- **DIRECTIONS**:
Pick out the lines below that include the string "denied".

- **DATA LISTING**:
Definition header_arg (p : Placeholders) (raw : bool) (h : HeaderEntry) (arg : str) : Prop :=
  ∃ v, arg = he_name h ++ lit ": " ++ v ∧
    value_arg p raw (he_name h) (he_value h) (he_value h) (lit "header:" ++ he_name h) v.

Definition pair_arg (p : Placeholders) (pair : str * str) (arg : str) : Prop :=
  ∃ v, arg = byte_serialize pair.1 ++ lit "=" ++ v ∧
    value_arg p false pair.1 pair.2 (byte_serialize pair.2) (lit "query:" ++ pair.1) v.

Definition headers_arg (p : Placeholders) (raw : bool) (s : CurlSession) (args : list str) : Prop :=
  ∃ vs, Forall2 (header_arg p raw) (kept_headers s) vs ∧ args = concat (map (fun v => [lit "--header"; v]) vs).

Definition url_arg (p : Placeholders) (raw : bool) (url arg : str) : Prop :=
  if raw then arg = url
  else ∃ pairs base, url_parse url = Ok (pairs, base) ∧
    match pairs with
    | [] => arg = url
    | _ => ∃ args, Forall2 (pair_arg p) pairs args ∧ arg = base ++ lit "?" ++ join (chr "&") args
    end.

(** The text of a JSON body: printed as JSON, a hidden place as a string with the
    value of its variable. *)
Inductive doc_arg (p : Placeholders) : str → value number → str → Prop :=
  | da_null path : doc_arg p path Null (lit "null")
  | da_bool path b : doc_arg p path (Bool b) (if b then lit "true" else lit "false")
  | da_number path n : doc_arg p path (Number n) (number_text n)
  | da_text path s : ro_value (redact_text self s) = s → doc_arg p path (String s) (quote s)
  | da_hidden path s v :
      ro_value (redact_text self s) ≠ s → stands p (lit "body:" ++ path) v →
      doc_arg p path (String s) (dq ++ v ++ dq)
  | da_array path items args :
      items_arg p path 0 items args → doc_arg p path (Array items) (lit "[" ++ join (chr ",") args ++ lit "]")
  | da_object path o args :
      fields_arg p path o args → doc_arg p path (Object o) (lit "{" ++ join (chr ",") args ++ lit "}")
with items_arg (p : Placeholders) : str → Z → list (value number) → list str → Prop :=
  | ia_nil path i : items_arg p path i [] []
  | ia_cons path i v items arg args :
      doc_arg p (path ++ lit "[" ++ show i ++ lit "]") v arg → items_arg p path (i + 1) items args →
      items_arg p path i (v :: items) (arg :: args)
with fields_arg (p : Placeholders) : str → list (str * value number) → list str → Prop :=
  | fa_nil path : fields_arg p path [] []
  | fa_shown path key v o arg args :
      is_sensitive_value_name self key = false → doc_arg p (path ++ lit "." ++ key) v arg → fields_arg p path o args →
      fields_arg p path ((key, v) :: o) ((quote key ++ lit ":" ++ arg) :: args)
  | fa_hidden path key v o w args :
      is_sensitive_value_name self key = true → stands p (lit "body:" ++ path ++ lit "." ++ key) w →
      fields_arg p path o args →
      fields_arg p path ((key, v) :: o) ((quote key ++ lit ":" ++ dq ++ w ++ dq) :: args).
(* ===== verification/AutomationPlan.v ===== *)
(** * AutomationPlan: plans of an agent and their validation

    Models the plan types (src/crates/agent-control/src/automation.rs) and the
    checks of src/apps/desktop/src-tauri/src/automation.rs that look at a plan
    alone: its shape, its assets and references, where a map rule may point, the
    hosts of patterns, redirect targets, and the rules built from a resource. *)

From S2P Require Import Prelude Str Patterns JsonPath RuleTypes RuleManagers RuleSelection HttpIo Rewrite MapRules.

(** ** Definitions: errors *)

Section Errors.
Context {number : Type}.

Record AutomationError := { ae_code : str; ae_message : str; ae_details : option (value number) }.

Definition error_new (code message : str) : AutomationError :=
  {| ae_code := code; ae_message := message; ae_details := None |}.

Definition with_details (e : AutomationError) (details : list (str * value number)) : AutomationError :=
  {| ae_code := ae_code e; ae_message := ae_message e; ae_details := Some (Object details) |}.

Definition internal (message : str) : AutomationError := error_new (lit "INTERNAL_ERROR") message.

Definition invalid (message : str) : AutomationError := error_new (lit "INVALID_ARGUMENT") message.
Definition unavailable (message : str) : AutomationError := error_new (lit "FEATURE_NOT_AVAILABLE") message.

Definition require (b : bool) (e : AutomationError) : result unit AutomationError :=
  if b then Ok tt else Err e.
End Errors.
Arguments AutomationError number : clear implicits.

(** ** Definitions: plans *)

Record AutomationRewriteMatch := {
  am_methods : list str; am_stage : str; am_url_pattern : str; am_match_type : option str
}.

Record AutomationRewriteResource {number : Type} := {
  ar_enabled : option bool; ar_name : str; ar_note : option str; ar_priority : Z;
  ar_match : AutomationRewriteMatch; ar_rewrite_type : option str;
  ar_actions : list (value number); ar_payload : value number
}.
Arguments AutomationRewriteResource number : clear implicits.

Record AutomationMapResource := {
  am_enabled : option bool; am_mode : str; am_name : str; am_note : option str;
  am_preserve_path : bool; am_preserve_query : bool; am_priority : Z; am_source_pattern : str;
  am_approved_path : option str; am_target_value : option str; am_managed_asset_ref : option str;
  am_map_match_type : option str
}.

Record AutomationAsset := {
  as_ref : str; as_file_name : str; as_content_base64 : str; as_content_type : option str
}.

Record AutomationUpsert {T : Type} := {
  up_id : option str; up_expected_version : option str; up_ref : option str; up_resource : T
}.
Arguments AutomationUpsert T : clear implicits.

Record AutomationUpserts {number : Type} := {
  us_rewrite : list (AutomationUpsert (AutomationRewriteResource number));
  us_map : list (AutomationUpsert AutomationMapResource);
  us_dns : list (value number); us_script : list (value number);
  us_throttle_profile : list (value number); us_throttle_rule : list (value number);
  us_breakpoint : list (value number)
}.
Arguments AutomationUpserts number : clear implicits.

Record AutomationDelete := { del_kind : str; del_id : str; del_expected_version : str }.
(* ===== verification/Automation.v ===== *)
(** * Automation: changes of an agent to the rules of the user

    Models the change lifecycle of src/apps/desktop/src-tauri/src/automation.rs:
    a plan is prepared against the running rules, committed to the database in one
    transaction, published to the runtime and marked active; a change can be rolled
    back, promoted, cleared, expire, or be recovered after a restart.  Every access
    to the database may fail ([faults]); clock readings and fresh ids are inputs.
    The user interface events are left out. *)

From S2P Require Import Prelude Str Patterns JsonPath RuleTypes RuleManagers RuleSelection HttpIo Rewrite.
From S2P Require Import MapRules AutomationPlan AutomationDb.

(** ** Definitions: the world *)

Inductive PreparedResource {number : Type} := PRewrite (rule : RewriteRule number) | PMap (rule : MapRule).
Arguments PreparedResource number : clear implicits.

(** The temporary rules of the older interface, which live in the runtime only *)
Record Legacy := { by_rule_id : gset str; auxiliary_rule_ids : gset str }.

(** serde_json on rules, metadata and summaries; chrono *)
Class ChangeCodec (number : Type) := {
  resource_value : PreparedResource number → value number;
  rewrite_json : RewriteRule number → str;
  rewrite_from_json : str → result (RewriteRule number) str;
  map_json : MapRule → str;
  map_from_json : str → result MapRule str;
  scope_value : str → list (RewriteRule number) → list MapRule → value number;
  dependencies_text : option str → option AutomationResourceRow → str;
  dependencies_metadata : str → result (option AutomationResourceRow) str;
  summary_text : gmap str str → Z → str;
  summary_refs : str → gmap str str;
  add_seconds : str → Z → str;
  rewrite_json_round r : rewrite_from_json (rewrite_json r) = Ok r;
  map_json_round r : map_from_json (map_json r) = Ok r;
  dependencies_round a m : dependencies_metadata (dependencies_text a m) = Ok m;
  summary_round refs n : summary_refs (summary_text refs n) = refs
}.

Section Automation.
Context {number : Type} `{AutomationCodec number} `{RowCodec number} `{ChangeCodec number} `{SqlOrder} `{RegexEngine}
  `{UrlOps} `{FileSystem}.

Record World := {
  db : Db; runtime : RuntimeRuleSnapshot number; legacy : Legacy; staged : gset str;
  clock : list str; uuids : nat → str; faults : list (option str)
}.

Definition M (A : Type) : Type := World → result A (AutomationError number) * World.

Definition ret {A} (a : A) : M A := fun w => (Ok a, w).
Definition throw {A} (e : AutomationError number) : M A := fun w => (Err e, w).
Definition bind {A B} (m : M A) (k : A → M B) : M B :=
  fun w => match m w with (Ok a, w) => k a w | (Err e, w) => (Err e, w) end.
Definition lift {A} (r : result A (AutomationError number)) : M A := fun w => (r, w).
Definition map_error {A} (f : AutomationError number → AutomationError number) (m : M A) : M A :=
  fun w => let '(r, w) := m w in (map_err f r, w).

#[local] Notation "'let!' x ':=' m 'in' k" := (bind m (fun x => k))
  (at level 10, x pattern, m at level 100, k at level 200).

Definition set_db (d : Db) (w : World) : World :=
  {| db := d; runtime := runtime w; legacy := legacy w; staged := staged w; clock := clock w; uuids := uuids w;
     faults := faults w |}.
Definition set_runtime (r : RuntimeRuleSnapshot number) (w : World) : World :=
  {| db := db w; runtime := r; legacy := legacy w; staged := staged w; clock := clock w; uuids := uuids w;
     faults := faults w |}.
Definition set_staged (s : gset str) (w : World) : World :=
  {| db := db w; runtime := runtime w; legacy := legacy w; staged := s; clock := clock w; uuids := uuids w;
     faults := faults w |}.

(** An access that may fail; the next entry of [faults] decides. *)
Definition io (label : str) : M unit :=
  fun w =>
    let w' := {| db := db w; runtime := runtime w; legacy := legacy w; staged := staged w; clock := clock w;
                 uuids := uuids w; faults := tail (faults w) |} in
    match head (faults w) with
    | Some (Some e) => (Err (internal (label ++ e)), w')
    | _ => (Ok tt, w')
    end.

(** [lock_db_for_ipc] *)
Definition lock_db : M unit := io [].

Definition query {A} (label : str) (f : Db → A) : M A := let! _ := io label in fun w => (Ok (f (db w)), w).
Definition execute (label : str) (f : Db → Db) : M unit := let! _ := io label in fun w => (Ok tt, set_db (f (db w)) w).
Definition try_execute (label : str) (f : Db → result Db str) : M unit :=
  let! _ := io label in
  fun w => match f (db w) with Ok d => (Ok tt, set_db d w) | Err e => (Err (internal (label ++ e)), w) end.

(** [transaction], [commit]: an error inside, or of the commit, leaves the
    database as it was. *)
Definition transaction {A} (begin_label commit_label : str) (body : M A) : M A :=
  fun w =>
    let d := db w in
    match (let! _ := io begin_label in let! a := body in let! _ := io commit_label in ret a) w with
    | (Ok a, w') => (Ok a, w')
    | (Err e, w') => (Err e, set_db d w')
    end.

(** [chrono::Utc::now().to_rfc3339()], [Uuid::new_v4()] *)
Definition now : M str :=
  fun w => (Ok (default [] (head (clock w))),
            {| db := db w; runtime := runtime w; legacy := legacy w; staged := staged w; clock := tail (clock w);
               uuids := uuids w; faults := faults w |}).
Definition new_uuid : M str :=
  fun w => (Ok (uuids w 0%nat),
            {| db := db w; runtime := runtime w; legacy := legacy w; staged := staged w; clock := clock w;
               uuids n := uuids w (S n); faults := faults w |}).

Fixpoint for_each {A} (l : list A) (f : A → M unit) : M unit :=
  match l with
  | [] => ret tt
  | a :: l => let! _ := f a in for_each l f
  end.

(** ** Definitions: resources *)

Definition kind (r : PreparedResource number) : str :=
  match r with PRewrite _ => lit "rewrite" | PMap _ => lit "map" end.
Definition id (r : PreparedResource number) : str := match r with PRewrite r => rw_id r | PMap r => map_id r end.
Definition version (r : PreparedResource number) : str := hash_json (resource_value r).
Definition resource_json (r : PreparedResource number) : str :=
  match r with PRewrite r => rewrite_json r | PMap r => map_json r end.
Definition workspace_of (r : PreparedResource number) : str :=
  match r with PRewrite r => rw_workspace_id r | PMap r => map_workspace_id r end.

(** [list_rules] of the managers *)
Definition live_rewrites (w : World) : list (RewriteRule number) := map cr_rule (rewrite (runtime w)).
Definition live_maps (w : World) : list MapRule := map cm_rule (map_rules (runtime w)).

Definition live (k i : str) (w : World) : option (PreparedResource number) :=
  if bool_decide (k = lit "rewrite") then PRewrite <$> find_first (fun r => bool_decide (rw_id r = i)) (live_rewrites w)
  else if bool_decide (k = lit "map") then PMap <$> find_first (fun r => bool_decide (map_id r = i)) (live_maps w)
  else None.

Record PreparedChangeItem := {
  pi_resource : PreparedResource number; pi_operation : str; pi_version_before : option str;
  pi_version_after : option str; pi_before_json : option str; pi_after_json : str;
  pi_metadata_before : option AutomationResourceRow; pi_metadata_after : option AutomationResourceRow;
  pi_dependencies_json : str
}.

Record AutomationPlanResource := {
  pr_kind : str; pr_id : option str; pr_ref : option str; pr_operation : str; pr_owner : str; pr_version : option str
}.

Record PreparedPlan := {
  pp_change_id : str; pp_idempotency_key : str; pp_lifecycle : str; pp_plan_hash : str; pp_scope_hash_before : str;
  pp_scope_hash_after : str; pp_scope_key : str; pp_workspace_id : option str; pp_expires_at : option str;
  pp_items : list PreparedChangeItem; pp_resource_ids_by_ref : gmap str str; pp_warnings : list str;
  pp_plan_resources : list AutomationPlanResource
}.

Record AutomationPermissions := {
  manage_automation : bool; manage_user_automation : bool; manage_scripts : bool; manage_cross_host_mappings : bool;
  manage_proxied_verification : bool; manage_global_automation : bool; automation_approved_roots : list str;
  proxied_verification_origins : list str
}.

Definition coded (code message : str) : AutomationError number := error_new code message.
Definition denied (message : str) : AutomationError number := coded (lit "CONTROL_PERMISSION_DENIED") message.

Definition owner_of (metadata : option AutomationResourceRow) : str :=
  match metadata with Some row => rs_owner_kind row | None => lit "user" end.

(** ** Definitions: checks of one resource *)

Definition ensure_resource_in_plan_scope (k i resource_workspace plan_workspace : str) : result unit (AutomationError number) :=
  require (bool_decide (resource_workspace = plan_workspace))
    (with_details (coded (lit "SCOPE_CONFLICT") (k ++ lit " resource belongs to a different workspace"))
       [(lit "kind", String k); (lit "resourceId", String i)]).

Definition ensure_persistent_update_allowed (plan_lifecycle k i : str) (metadata : option AutomationResourceRow) : M unit :=
  match bool_decide (plan_lifecycle = lit "persistent"), metadata ≫= rs_change_id with
  | true, Some change_id =>
      let! change := query (lit "load resource lifecycle: ") (load_automation_change_set change_id) in
      match change with
      | None =>
          throw (internal (lit "resource " ++ k ++ lit ":" ++ i ++ lit " points at missing automation change " ++ change_id))
      | Some change =>
          lift (require (negb (is_ephemeral change))
            (with_details
               (invalid (lit "persistent plans cannot update " ++ k ++ lit " resource " ++ i ++
                         lit " while it belongs to an ephemeral change; wait for expiry or clear Agent automation first"))
               [(lit "kind", String k); (lit "resourceId", String i); (lit "changeId", String change_id);
                (lit "resourceLifecycle", String (cs_lifecycle change)); (lit "planLifecycle", String plan_lifecycle)]))
      end
  | _, _ => ret tt
  end.

(** The checks on an upsert with an id *)
Definition check_update (lifecycle k i workspace : str) (permissions : AutomationPermissions)
    (existing : option (PreparedResource number)) (metadata : option AutomationResourceRow)
    (expected_version : option str) : M unit :=
  let! _ := ensure_persistent_update_allowed lifecycle k i metadata in
  match existing with
  | None => throw (coded (lit "NOT_FOUND") (k ++ lit " resource " ++ i ++ lit " does not exist"))
  | Some current =>
      let! _ := lift (ensure_resource_in_plan_scope k i (workspace_of current) workspace) in
      let! _ := lift (require (negb (bool_decide (owner_of metadata = lit "user") && negb (manage_user_automation permissions)))
                  (denied (k ++ lit " resource " ++ i ++ lit " is user-owned; manageUserAutomation is required"))) in
      match expected_version with
      | None => throw (invalid (k ++ lit " resource " ++ i ++ lit " update requires expectedVersion"))
      | Some expected =>
          lift (require (bool_decide (expected = version current))
            (with_details (coded (lit "RESOURCE_VERSION_MISMATCH") (k ++ lit " resource " ++ i ++ lit " changed since it was read"))
               [(lit "currentVersion", String (version current))]))
      end
  end.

- **TASK ANSWER**:
Definition denied (message : str) : AutomationError number := coded (lit "CONTROL_PERMISSION_DENIED") message.
                  (denied (k ++ lit " resource " ++ i ++ lit " is user-owned; manageUserAutomation is required"))) in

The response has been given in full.